Exonerado na segunda-feira (5), o ex-comandante da Polícia Militar, Erir Ribeiro da Costa Filho, desabafou em seu perfil pessoal no Facebook, na manhã desta terça (6). Ele agradeceu o comprometimento de seus subordinados durante o período em que esteve à frente da corporação — um ano e dez meses — e negou os boatos de que teria a intenção de se candidatar a um cargo político nas eleições do próximo ano.

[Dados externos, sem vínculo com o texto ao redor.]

(** ** Rounding a long mantissa: the result is within half a unit *)

Lemma round_long sx (P : positive) (ex : Z) :
  let d := Zpos (digits2_pos P) in
  53 < d -> -1074 <= d + ex - 53 -> d + ex - 53 < 971 ->
  exists Q e,
    binary_round_aux prec emax sx (Zpos P) ex loc_Exact = S754_finite sx Q e /\
    2 ^ 52 <= Zpos Q < 2 ^ 53 /\
    ex + (d - 53) <= e /\
    - 2 ^ (d - 53) <= 2 * (Zpos P - 2 ^ (e - ex) * Zpos Q) <= 2 ^ (d - 53).
Proof.
  intros d Hd Hn Ho. unfold binary_round_aux.
  pose proof (digits2_pos_bounds P) as [BL BU]. fold d in BL, BU.
  assert (K : exists k, d - 53 = Zpos k).
  { destruct (d - 53) as [|k|k] eqn:E; try lia. eauto. }
  destruct K as [k K].
  assert (E1 : shr_fexp prec emax (Zpos P) ex loc_Exact
               = (iter_pos shr_1 k (Build_shr_record (Zpos P) false false),
                  ex + Zpos k)).
  { unfold shr_fexp, fexp, SpecFloat.emin. cbn [Zdigits2]. fold d.
    change (3 - emax - prec) with (-1074). change prec with 53.
    replace (Z.max (d + ex - 53) (-1074) - ex) with (Zpos k) by lia.
    reflexivity. }
  rewrite E1, iter_pos_nat.
  pose proof (@halved_iter (Zpos P) (Pos.to_nat k) ltac:(lia)) as H.
  rewrite positive_nat_Z in H.
  pose proof (@round_halved (Zpos P) (Zpos k) _ ltac:(lia) H) as [Q0 QB].
  cbv zeta in Q0, QB.
  set (r := Nat.iter (Pos.to_nat k) shr_1 (Build_shr_record (Zpos P) false false)) in *.
  set (q := round_nearest_even (shr_m r) (loc_of_shr_record r)) in *.
  assert (Pk : 0 < 2 ^ Zpos k) by (apply Z.pow_pos_nonneg; lia).
  assert (D1 : 2 ^ (d - 1) = 2 ^ 52 * 2 ^ Zpos k).
  { rewrite <- Z.pow_add_r by lia. f_equal. lia. }
  assert (D2 : 2 ^ d = 2 ^ 53 * 2 ^ Zpos k).
  { rewrite <- Z.pow_add_r by lia. f_equal. lia. }
  change (2 ^ 52) with 4503599627370496 in *.
  change (2 ^ 53) with 9007199254740992 in *.
  assert (QL : 4503599627370496 <= q) by nia.
  assert (QU : q <= 9007199254740992) by nia.
  destruct q as [|q1|q1] eqn:Eq; try lia.
  destruct (Z.eq_dec (Zpos q1) 9007199254740992) as [Top|NTop].
  - (* the rounding has reached 2^53: one more halving *)
    assert (E2 : shr_fexp prec emax (Zpos q1) (ex + Zpos k) loc_Exact
                 = (Build_shr_record 4503599627370496 false false,
                    ex + Zpos k + 1)).
    { injection Top as ->. unfold shr_fexp, fexp, SpecFloat.emin.
      change (3 - emax - prec) with (-1074). change prec with 53.
      change (Zdigits2 9007199254740992) with 54.
      replace (Z.max (54 + (ex + Z.pos k) - 53) (-1074) - (ex + Z.pos k))
        with 1 by lia.
      reflexivity. }
    rewrite E2. cbn [shr_m]. change (emax - prec) with 971.
    destruct (Z.leb_spec (ex + Zpos k + 1) 971); [|lia].
    eexists. eexists. split; [reflexivity|].
    split; [lia|]. split; [lia|].
    replace (ex + Zpos k + 1 - ex) with (Zpos k + 1) by lia.
    rewrite Z.pow_add_r by lia. rewrite K. change (2 ^ 1) with 2. lia.
  - assert (Dq : Zpos (digits2_pos q1) = 53).
    { apply digits2_pos_unique. change (2 ^ (53 - 1)) with 4503599627370496.
      change (2 ^ 53) with 9007199254740992. lia. }
    assert (E2 : shr_fexp prec emax (Zpos q1) (ex + Zpos k) loc_Exact
                 = (Build_shr_record (Zpos q1) false false, ex + Zpos k)).
    { unfold shr_fexp, fexp, SpecFloat.emin. cbn [Zdigits2]. rewrite Dq.
      change (3 - emax - prec) with (-1074). change prec with 53.
      replace (Z.max (53 + (ex + Z.pos k) - 53) (-1074) - (ex + Z.pos k))
        with 0 by lia.
      reflexivity. }
    rewrite E2. cbn [shr_m]. change (emax - prec) with 971.
    destruct (Z.leb_spec (ex + Zpos k) 971); [|lia].
    eexists. eexists. split; [reflexivity|].
    split; [lia|]. split; [lia|].
    replace (ex + Zpos k - ex) with (Zpos k) by lia. rewrite K. lia.
Qed.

— Eu, Erir Ribeiro Costa Filho, Coronel da Polícia Militar do Estado do Rio de Janeiro, agradeço a cada policial militar que ombreou junto a mim neste um ano e dez meses que estive a frente do comando da Corporação. Sinto orgulho de poder ter contado com meus policiais nos momentos de instabilidade social nos últimos dois meses. E sei que vocês sentiram o mesmo. Alguns querem desmerecer meus atos com informações falsas de que serei candidato. Essas intrigas só podem partir daqueles que não sabem comandar, chefiar ou dirigir. Enfim, trabalhei todos esses anos pela minha Corporação, pelos meus policiais, sem esperar nada em troca. O respeito e a amizade dos meus comandados são a minha maior vitória. Obrigado!
Mais cedo, o governador Sérgio Cabral havia se pronunciado sobre a saída de Erir. De acordo com ele, a mudança no comando da PM “não mudará a política de pacificação”. Cabral também agradeceu pelos serviços prestados à corporação.
— Quero agradecer toda a dedicação, lealdade e seriedade do Coronel Erir da Costa Filho à causa pública e ao serviço da Segurança Pública em nosso estado. Costa Filho é um exemplo de oficial.
O afastamento de Erir aconteceu após elecancelar punições administrativas a PMs que cometeram falhas de baixo potencial ofensivo, como atrasos e faltas. No domingo (4), o ato foi criticado por Beltrame, que declarou que a anistia deveria ter sido anunciada de maneira mais transparente. Beltrame deve revogar o ato.
O comando da PM também vinha sendo bastante criticado em razão da conduta da corporação frente às manifestações populares nas ruas da capital. Nas últimas semanas, a Polícia Militar do Rio vem enfrentando pressão por causa do desaparecimento do pedreiro Amarildo Dias após abordagem policial na Rocinha, favela da zona sul do Rio.
De acordo com nota da Seseg, o afastamento aconteceu após uma longa conversa na secretaria. O secretário está avaliando o nome do sucessor do coronel Erir Costa Filho no comando da corporação.